Further, the statement warned, "It is a medicine for which the scientific evidence has not yet been established and which risks damaging the health of the population, in particular that of children." 

Moreover, it is instructive that the African Union COVID-19 Response Board of Trustees did not mention anything about the CVO treatment, but instead said Africa's health response to the pandemic focuses on strengthening preventive measures and health infrastructure, including provision of equipment, trained health personnel, and surveillance systems that inform government decisions.

Though widely used, the issue of herbal medicine in Africa is still a very controversial topic. For instance, in 2011, hundreds of thousands of Africans trooped to Loliondo village, Tanzania, where little known herbalist Ambilikile Masapila dispensed a concoction believed to be a panacea for all diseases. However, almost 10 years after, his patients are still ill, or worse off, many having sold off their prime properties to pay for the concoction that never worked.

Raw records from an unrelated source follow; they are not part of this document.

(** * PhishSafe: the client-side encryption subsystem

    A shallow embedding of
    - [utils/crypto.ts]            (module [Crypto]),
    - [utils/indexedDB.ts]         (module [IndexedDB]),
    - [contexts/EncryptionContext.tsx] (module [Session]),
    - [hooks/useRateLimitStatus.ts]    (module [RateLimit]),
    followed by the properties of the specification that were checked
    against it.

    Conventions of the embedding.
    - A JavaScript exception is a value [Throw message]; a function that
      may throw returns a [result].
    - Browser built-ins (Web Crypto, [TextEncoder], [btoa]/[atob], [JSON],
      the random generator) are fields of a [Platform]; what is assumed of
      them is spelled out in [PlatformLaws].
    - The network, the clock and the random generator are inputs of each
      operation: every operation is a function of the responses it receives.
    - React state is a record; an operation reads the state it was created
      with and its [setX] calls are applied when it ends. Operations run
      one after the other (the single-threaded model of the specification).
    - A [string] is a well-formed JavaScript string; a number that the code
      computes with (a timestamp, a count of attempts) is an integer.
    - Where [Promise.all] awaits several decryptions, the failure reported
      is the first in the order written; no caller looks at which one. *)

From Stdlib Require Import ZArith String Ascii List Bool Lia.
From Stdlib.Strings Require Import Byte.
From stdpp Require Import base option gmap strings list pretty.

Import ListNotations.
Local Open Scope string_scope.
Local Open Scope Z_scope.

(** ** JavaScript values used by the code *)

(** Exceptions: [throw new Error(message)]. *)
Inductive result (A : Type) : Type :=
| Ok (a : A)
| Throw (message : string).
Arguments Ok {A} a.
Arguments Throw {A} message.

Definition bind {A B} (r : result A) (k : A -> result B) : result B :=
  match r with
  | Ok a => k a
  | Throw m => Throw m
  end.

Notation "'let*' x ':=' r 'in' k" := (bind r (fun x => k))
  (at level 10, x pattern, r at level 100, k at level 200).

(** [try { r } catch (e) { h e }] *)
Definition try_catch {A} (r : result A) (h : string -> result A) : result A :=
  match r with
  | Ok a => Ok a
  | Throw m => h m
  end.

Definition is_ok {A} (r : result A) : bool :=
  match r with Ok _ => true | Throw _ => false end.

Module Js.

(** Truthiness of a string: only [''] is falsy. *)
Definition truthy (s : string) : bool := negb (String.eqb s "").

(** Truthiness of [string | null | undefined]. *)
Definition truthy_opt (o : option string) : bool :=
  match o with
  | Some s => truthy s
  | None => false
  end.

(** [a || b] on strings. *)
Definition or_else (a : option string) (b : string) : string :=
  match a with
  | Some s => if truthy s then s else b
  | None => b
  end.

(** [o || null] *)
Definition or_null (o : option string) : option string :=
  if truthy_opt o then o else None.

(** [hay.includes(needle)] *)
Fixpoint includes (needle hay : string) : bool :=
  String.prefix needle hay
  || match hay with
     | EmptyString => false
     | String _ rest => includes needle rest
     end.

(** The three states of an optional, nullable property. *)
Inductive optional (A : Type) : Type :=
| Undefined
| Null
| Defined (a : A).
Arguments Undefined {A}.
Arguments Null {A}.
Arguments Defined {A} a.

End Js.

(** ** indexedDB.ts: the Local Key-Material Store *)

Module IndexedDB.

(** A record of the object store ['encryptionKeys'] (key path [userSub]).
    [salt] and [updatedAt] are absent from the records that
    [storeEncryptedKey] writes. *)
Record KeyRecord : Type := {
  userSub : string;
  encryptedKeyMaterial : string;
  salt : option string;
  createdAt : string;
  updatedAt : option string;
}.

(** The database: [opens] tells whether [indexedDB.open] succeeds. *)
Record Database : Type := {
  opens : bool;
  encryptionKeys : gmap string KeyRecord;
}.

Definition initDB (db : Database) : result (gmap string KeyRecord) :=
  if opens db then Ok (encryptionKeys db) else Throw "Failed to open IndexedDB".

(** [store.put(record)] *)
Definition put (r : KeyRecord) (db : Database) : Database :=
  {| opens := opens db; encryptionKeys := <[userSub r := r]> (encryptionKeys db) |}.

(** What can go wrong with one call whatever the database holds: the
    database, which every call opens anew, does not open this time, or
    the request of the call ends in [onerror]. *)
Inductive Fault : Type :=
| OpenFails
| RequestFails.

(** [nowIso] is [new Date().toISOString()]; [fault] is what goes wrong
    with this call, if anything. *)
Definition storeEncryptedKey (fault : option Fault) (user : string)
    (material : string) (nowIso : string) (db : Database)
    : result Database :=
  let* _ := (match fault with
             | Some OpenFails => Throw "Failed to open IndexedDB"
             | _ => initDB db
             end) in
  match fault with
  | Some RequestFails => Throw "Failed to store encrypted key"
  | _ =>
      Ok (put {| userSub := user;
                 encryptedKeyMaterial := material;
                 salt := None;
                 createdAt := nowIso;
                 updatedAt := None |} db)
  end.

Definition getEncryptedKey (user : string) (db : Database)
    : result (option string) :=
  let* store := initDB db in
  Ok (match store !! user with
      | Some r => Some (encryptedKeyMaterial r)
      | None => None
      end).

(** The record that [clearEncryptedKey] writes over an existing one:
    [{ userSub, encryptedKeyMaterial: '', salt: existing.salt || '',
    createdAt: existing.createdAt || now, updatedAt: now }]. *)
Definition cleared (user nowIso : string) (existing : KeyRecord) : KeyRecord :=
  {| userSub := user;
     encryptedKeyMaterial := "";
     salt := Some (Js.or_else (salt existing) "");
     createdAt := Js.or_else (Some (createdAt existing)) nowIso;
     updatedAt := Some nowIso |}.

Definition clearEncryptedKey (user : string) (nowIso : string)
    (db : Database) : result Database :=
  let* store := initDB db in
  match store !! user with
  | Some existing => Ok (put (cleared user nowIso existing) db)
  | None => Ok db
  end.

Definition hasEncryptedKey (user : string) (db : Database) : result bool :=
  let* key := getEncryptedKey user db in
  Ok (match key with Some _ => true | None => false end).

Definition storeSalt (user : string) (s : string) (nowIso : string)
    (db : Database) : result Database :=
  let* store := initDB db in
  let existing := store !! user in
  Ok (put {| userSub := user;
             encryptedKeyMaterial :=
               Js.or_else (encryptedKeyMaterial <$> existing) "";
             salt := Some s;
             createdAt := Js.or_else (createdAt <$> existing) nowIso;
             updatedAt := Some nowIso |} db).

Definition getSalt (user : string) (db : Database) : result (option string) :=
  let* store := initDB db in
  Ok (Js.or_null (store !! user ≫= salt)).

End IndexedDB.

(** ** JSON values *)

Module Json.

Section Tree.
Variable number : Type.

(** What [JSON.parse] returns and [JSON.stringify] accepts; [number]
    stands for the finite numbers JSON can carry. The members of an
    object are listed in the order the object enumerates them. *)
Local Unset Elimination Schemes.
Inductive json : Type :=
| JNull
| JBool (b : bool)
| JNum (n : number)
| JStr (s : string)
| JArr (items : list json)
| JObj (members : list (string * json)).
Local Set Elimination Schemes.

Fixpoint assoc (name : string) (members : list (string * json))
    : option json :=
  match members with
  | [] => None
  | (k, v) :: rest => if String.eqb k name then Some v else assoc name rest
  end.

(** [v.name] for a name that is no built-in property: a [TypeError] on
    [null], [undefined] ([None]) on anything but an object that has it. *)
Definition member (v : json) (name : string) : result (option json) :=
  match v with
  | JNull => Throw "Cannot read properties of null"
  | JObj members => Ok (assoc name members)
  | _ => Ok None
  end.

Variable number_truthy : number -> bool.

Definition is_truthy (v : json) : bool :=
  match v with
  | JNull => false
  | JBool b => b
  | JNum n => number_truthy n
  | JStr s => Js.truthy s
  | JArr _ | JObj _ => true
  end.

(** Values that survive [JSON.parse (JSON.stringify v)]: the member
    names of every object are distinct. *)
Fixpoint distinct (names : list string) : bool :=
  match names with
  | [] => true
  | n :: rest => negb (existsb (String.eqb n) rest) && distinct rest
  end.

Fixpoint valid (v : json) : bool :=
  match v with
  | JArr items => forallb valid items
  | JObj members =>
      distinct (map fst members)
      && forallb (fun kv => valid (snd kv)) members
  | _ => true
  end.
End Tree.

Arguments JNull {number}.
Arguments JBool {number} b.
Arguments JNum {number} n.
Arguments JStr {number} s.
Arguments JArr {number} items.
Arguments JObj {number} members.
Arguments assoc {number} name members.
Arguments member {number} v name.
Arguments is_truthy {number} number_truthy v.
Arguments valid {number} v.

End Json.

(** ** The browser platform *)

(** The built-ins the code calls. [Rng] is the state of
    [crypto.getRandomValues]; [pbkdf2] is [importKey] followed by
    [deriveKey] with PBKDF2/SHA-256 to an AES-GCM key of the given length;
    [aes_gcm_decrypt] is [None] when it rejects with an [OperationError]. *)
Class Platform : Type := {
  number : Type;
  number_truthy : number -> bool;
  number_of_Z : Z -> number;
  CryptoKey : Type;
  Rng : Type;
  getRandomValues : nat -> Rng -> list byte * Rng;
  TextEncoder_encode : string -> list byte;
  TextDecoder_decode : list byte -> string;
  pbkdf2 : list byte -> list byte -> Z -> Z -> CryptoKey;
  aes_gcm_encrypt : CryptoKey -> list byte -> list byte -> list byte;
  aes_gcm_decrypt : CryptoKey -> list byte -> list byte -> option (list byte);
  btoa : string -> string;
  atob : string -> option string;
  JSON_stringify : Json.json number -> string;
  JSON_parse : string -> option (Json.json number);
  toISOString : Z -> string;
}.

Abbreviation json := (Json.json number).

(** What is assumed of the platform. [new TextDecoder().decode] drops a
    leading U+FEFF and [TextEncoder.encode] replaces lone surrogates, so
    text in general does not survive encoding and decoding; the text that
    [JSON.stringify] writes has neither, nor has the empty text. *)
Class PlatformLaws (P : Platform) : Prop := {
  random_length : forall n g, length (fst (getRandomValues n g)) = n;
  utf8_json : forall v : json,
    TextDecoder_decode (TextEncoder_encode (JSON_stringify v))
    = JSON_stringify v;
  utf8_empty : TextDecoder_decode (TextEncoder_encode "") = "";
  gcm_roundtrip : forall k iv p,
    length iv = 12%nat ->
    aes_gcm_decrypt k iv (aes_gcm_encrypt k iv p) = Some p;
  gcm_tag : forall k iv p, aes_gcm_encrypt k iv p <> [];
  base64_roundtrip : forall s, atob (btoa s) = Some s;
  base64_nonempty : forall s, s <> "" -> btoa s <> "";
  json_roundtrip : forall v : json,
    Json.valid v = true -> JSON_parse (JSON_stringify v) = Some v;
  json_nonempty : forall v : json, JSON_stringify v <> "";
}.

(** ** crypto.ts: key derivation and the authenticated cipher *)

Module Crypto.
Section WithPlatform.
Context {P : Platform}.

Definition PBKDF2_ITERATIONS : Z := 100000.
Definition KEY_LENGTH : Z := 256.
Definition IV_LENGTH : nat := 12.

(** [iterations] defaults to [PBKDF2_ITERATIONS] at the call sites. *)
Definition deriveKey (passphrase : string) (salt : list byte)
    (iterations : Z) : CryptoKey :=
  pbkdf2 (TextEncoder_encode passphrase) salt iterations KEY_LENGTH.

Definition generateSalt (g : Rng) : list byte * Rng :=
  getRandomValues 16 g.

(** The loop appends [String.fromCharCode(bytes[i])] for each byte. *)
Definition arrayBufferToBase64 (buffer : list byte) : string :=
  btoa (string_of_list_byte buffer).

(** The loop stores [binary.charCodeAt(i)] for each character;
    [atob] throws on text that is not base64. *)
Definition base64ToArrayBuffer (base64 : string) : result (list byte) :=
  match atob base64 with
  | Some binary => Ok (list_byte_of_string binary)
  | None => Throw "The string to be decoded is not correctly encoded."
  end.

(** [{ ciphertext, iv }] *)
Record Encrypted : Type := {
  ciphertext : string;
  iv : string;
}.

Definition encrypt (plaintext : string) (key : CryptoKey) (g : Rng)
    : Encrypted * Rng :=
  let data := TextEncoder_encode plaintext in
  let (nonce, g') := getRandomValues IV_LENGTH g in
  let encrypted := aes_gcm_encrypt key nonce data in
  ({| ciphertext := arrayBufferToBase64 encrypted;
      iv := arrayBufferToBase64 nonce |}, g').

Definition decrypt (c : string) (i : string) (key : CryptoKey)
    : result string :=
  let* encryptedData := base64ToArrayBuffer c in
  let* ivBuffer := base64ToArrayBuffer i in
  match aes_gcm_decrypt key ivBuffer encryptedData with
  | Some decrypted => Ok (TextDecoder_decode decrypted)
  | None => Throw "OperationError"
  end.

(** [JSON.stringify({ ciphertext, iv })] *)
Definition stringifyEncrypted (e : Encrypted) : string :=
  JSON_stringify
    (Json.JObj [("ciphertext", Json.JStr (ciphertext e));
                ("iv", Json.JStr (iv e))]).

(** [JSON.parse(text)], a [SyntaxError] when it fails. *)
Definition parse (text : string) : result json :=
  match JSON_parse text with
  | Some v => Ok v
  | None => Throw "Unexpected token in JSON"
  end.

(** A member handed to [decrypt] as text. The code casts without
    checking; a member that is missing or is no string makes [atob] or
    the cipher reject, which is a throw here. *)
Definition text_member (v : json) (name : string) : result string :=
  let* m := Json.member v name in
  match m with
  | Some (Json.JStr s) => Ok s
  | _ => Throw "The string to be decoded is not correctly encoded."
  end.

While experts see hope in the ongoing efforts to come up with an authentic African treatment for the coronavirus, they also warn that this could be as a result of fear and desperation in the event of a COVID-19 onslaught in the magnitude witnessed in some European countries, and, lately, the U.S.

In an article published in The Next Einstein Forum blog, Dr. Devina Lobine notes that as a home to incredibly unique flora, "Africa has the potential to be part of the solution." Lobine says that herbs have been a key part of Africa's traditional medicinal practices for thousands of years, with up to 80 percent of the continent's population relying on medicinal plants for their healthcare.

Indeed, for instance, African herbal scientists could collaborate with their Chinese counterparts in undertaking deeper research. In March, China's National Health Commission reported that 91.5 percent of COVID-19 patients had taken some form of traditional Chinese medicine to treat their symptoms. 

During a March 23 press conference in Wuhan, Secretary of the State Administration of Traditional Chinese Medicine, Yu Yanhong, said that traditional remedies have alleviated symptoms, reduced the severity of the virus, improved recovery rates, and reduced mortality rate.

No one can deny such positive outcomes, but Africa has to do it systematically.